=== TASK ITEM ===
Copy exactly, and only, the lines from the one containing "wait_seconds : Q;" through the last line of the records below.

(Stored data)
==============================

(** What the failure script leaves under each key. *)
Lemma fail_script_look now key ms s t k :
  now <= t -> 0 < ms ->
  look t k (cooldown_fail_script now key ms s).2 =
    if decide (k = key) then
      unexpired t (match look now key s with
                   | None => Some (1, Some (now + ms))
                   | Some (v, e) => Some (v + 1, if v + 1 =? 1 then Some (now + ms) else e)
                   end)
    else look t k s.
Proof.
  intros Ht Hms. unfold cooldown_fail_script, incr_reply. cbn [snd].
  assert (look now key (redis_incrby now key 1 s) =
    match look now key s with None => Some (1, None) | Some (v, e) => Some (v + 1, e) end) as Hl.
  { rewrite look_incrby by lia. rewrite decide_True by done. unfold redis_get.
    pose proof (look_later now now key s (Z.le_refl now)) as Hid.
    destruct (look now key s) as [[v [d|]]|]; simpl in *; try done.
    by destruct (Z.ltb_spec now d). }
  assert (default 0 (redis_get now key s) + 1 =
    match look now key s with None => 1 | Some (v, _) => v + 1 end) as ->.
  { unfold redis_get. by destruct (look now key s) as [[]|]. }
  destruct (_ =? 1) eqn:E1.
  - rewrite look_pexpire, Hl by done. case_decide; [|by rewrite look_incrby, decide_False].
    destruct (look now key s) as [[v e]|]; simpl; [by rewrite E1|done].
  - rewrite look_incrby by done. case_decide; [|done]. unfold redis_get.
    destruct (look now key s) as [[v e]|]; simpl in *; [by rewrite E1|done].
Qed.

(** The failures of one deployment at the given instants. *)
Definition failures_at {E} (p m : string) (times : list Z) : io RedisCooldownCache E unit :=
  for_each (fun t => _ ← record_failure t p m; mret tt) times.

Lemma record_failure_look {E} now p m c :
  0 < cooldown_ms cfg -> m_serving c ->
  exists a c', @record_failure E now p m c = (Ret a, c') /\ m_serving c' /\
    a = match cd_look now p m c with None => 1 | Some (v, _) => v + 1 end /\
    forall t k, now <= t -> look t k (store (m_conn c')) =
      if decide (k = cd_key p m) then
        unexpired t (match cd_look now p m c with
                     | None => Some (1, Some (now + cooldown_ms cfg))
                     | Some (v, e) => Some (v + 1, if v + 1 =? 1 then Some (now + cooldown_ms cfg) else e)
                     end)
      else look t k (store (m_conn c)).
Proof.
  intros Hms Hc.
  destruct (m_run_serving (cooldown_fail_script now (cd_key p m) (cooldown_ms cfg)) c Hc)
    as (c' & Hr & Hc' & Hs).
  eexists _, c'. split; [apply guarded_serving; [apply Hc|exact Hr]|]. split; [done|]. split.
  - unfold cooldown_fail_script, incr_reply, redis_get, cd_look. simpl.
    by destruct (look now (cd_key p m) _) as [[]|].
  - intros t k Ht. rewrite Hs. by apply fail_script_look.
Qed.

Lemma is_available_look {E} t p m c :
  m_serving c ->
  exists c', @is_available E t p m c =
    (Ret (match cd_look t p m c with None => true | Some (v, _) => v <? allowed_fails cfg end), c').
Proof.
  intros Hc. destruct (m_run_serving (fun s => (redis_get t (cd_key p m) s, s)) c Hc)
    as (c' & Hr & _). exists c'. apply guarded_serving; [apply Hc|].
  unfold mbind, io_bind. rewrite Hr. simpl. unfold redis_get, cd_look.
  by destruct (look t (cd_key p m) _) as [[]|].
Qed.
Definition sample_entry : CachedEntry :=
  {| ce_provider := "openai"; ce_model := "gpt-4o"; ce_content := "hi"; ce_usage := no_usage;
     ce_finish_reason := Some "stop"; ce_tool_calls := None |}.

Lemma exact_cache_spec_witness : exists c' : managed (kv_map json),
  (exact_get (E:=redis_exc) pad_digest default_exact_config 299999 "t1" "v1" "q" c').1 =
    Ret (Some sample_entry) /\
  (exact_get (E:=redis_exc) pad_digest default_exact_config 300000 "t1" "v1" "q" c').1 = Ret None.
Proof.
  destruct (exact_cache_spec pad_digest pad_digest_long default_exact_config 0 "t1" "v1" "q"
    sample_entry empty_exact empty_exact_serving) as (c' & _ & Hg & _).
  exists c'. split; by rewrite Hg.
Defined.

(** A store holding two entries of a tenant, at similarities 0.95 and 1. *)
Definition two_entries : managed (zstore sem_value) :=
  let key id := _entry_key default_semantic_config "t1" id in
  {| m_conn := Build_redis (
       <[key "a" := (([1; 0]%Q, to_json sample_entry), None)]>
         (<[key "b" := (([0.95; 0.3]%Q, to_json sample_entry), None)]> ∅),
       {[ _index_key default_semantic_config "t1" := ([("a", 1); ("b", 2)], None) ]}) [];
     m_available := true; m_degraded_logged := false |}.
(* ===== verification/Admission.v ===== *)
(** * Admission control (backend/app/gateway/admission.py)

    In-flight generations are bounded per tenant and on the platform by local
    semaphores, and per tenant across workers by a Redis counter with a lease.
    A semaphore is its number of free slots; waiting for a slot ends with one
    or with the timeout, so an acquisition fails when none is free. *)

From S2P Require Import Prelude Redis.

Record AdmissionConfig := {
  adm_prefix : string;
  max_concurrent_per_tenant : Z;
  max_concurrent_platform : Z;
  wait_seconds : Q;
  lease_seconds : Z;
}.

Definition default_admission_config : AdmissionConfig :=
  {| adm_prefix := "neryva:admission:"; max_concurrent_per_tenant := 5;
     max_concurrent_platform := 50; wait_seconds := 5; lease_seconds := 300 |}.

(** The exceptions of [admit] and [release]: the refusal, or a lost command. *)
Inductive admission_exc :=
| AdmissionLimitExceeded (retry_after : Q)
| AdmissionRedisError.

Record AdmissionHandle := { h_tenant_id : string; h_released : bool }.

Section admission.
Context {St : Type} `{RedisCounter St}.
Context (cfg : AdmissionConfig).

Record ConcurrencyGate := {
  adm_conn : redis St;
  adm_redis_available : bool;
  platform_semaphore : Z;
  tenant_semaphores : gmap string Z;
}.

Definition adm_put (r : redis St) (g : ConcurrencyGate) : ConcurrencyGate :=
  {| adm_conn := r; adm_redis_available := adm_redis_available g;
     platform_semaphore := platform_semaphore g; tenant_semaphores := tenant_semaphores g |}.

==============================

=== RESPONSE AREA ===
  wait_seconds : Q;
  lease_seconds : Z;
}.

Definition default_admission_config : AdmissionConfig :=
  {| adm_prefix := "neryva:admission:"; max_concurrent_per_tenant := 5;
     max_concurrent_platform := 50; wait_seconds := 5; lease_seconds := 300 |}.

(** The exceptions of [admit] and [release]: the refusal, or a lost command. *)
Inductive admission_exc :=
| AdmissionLimitExceeded (retry_after : Q)
| AdmissionRedisError.

Record AdmissionHandle := { h_tenant_id : string; h_released : bool }.

Section admission.
Context {St : Type} `{RedisCounter St}.
Context (cfg : AdmissionConfig).

Record ConcurrencyGate := {
  adm_conn : redis St;
  adm_redis_available : bool;
  platform_semaphore : Z;
  tenant_semaphores : gmap string Z;
}.

Definition adm_put (r : redis St) (g : ConcurrencyGate) : ConcurrencyGate :=
  {| adm_conn := r; adm_redis_available := adm_redis_available g;
     platform_semaphore := platform_semaphore g; tenant_semaphores := tenant_semaphores g |}.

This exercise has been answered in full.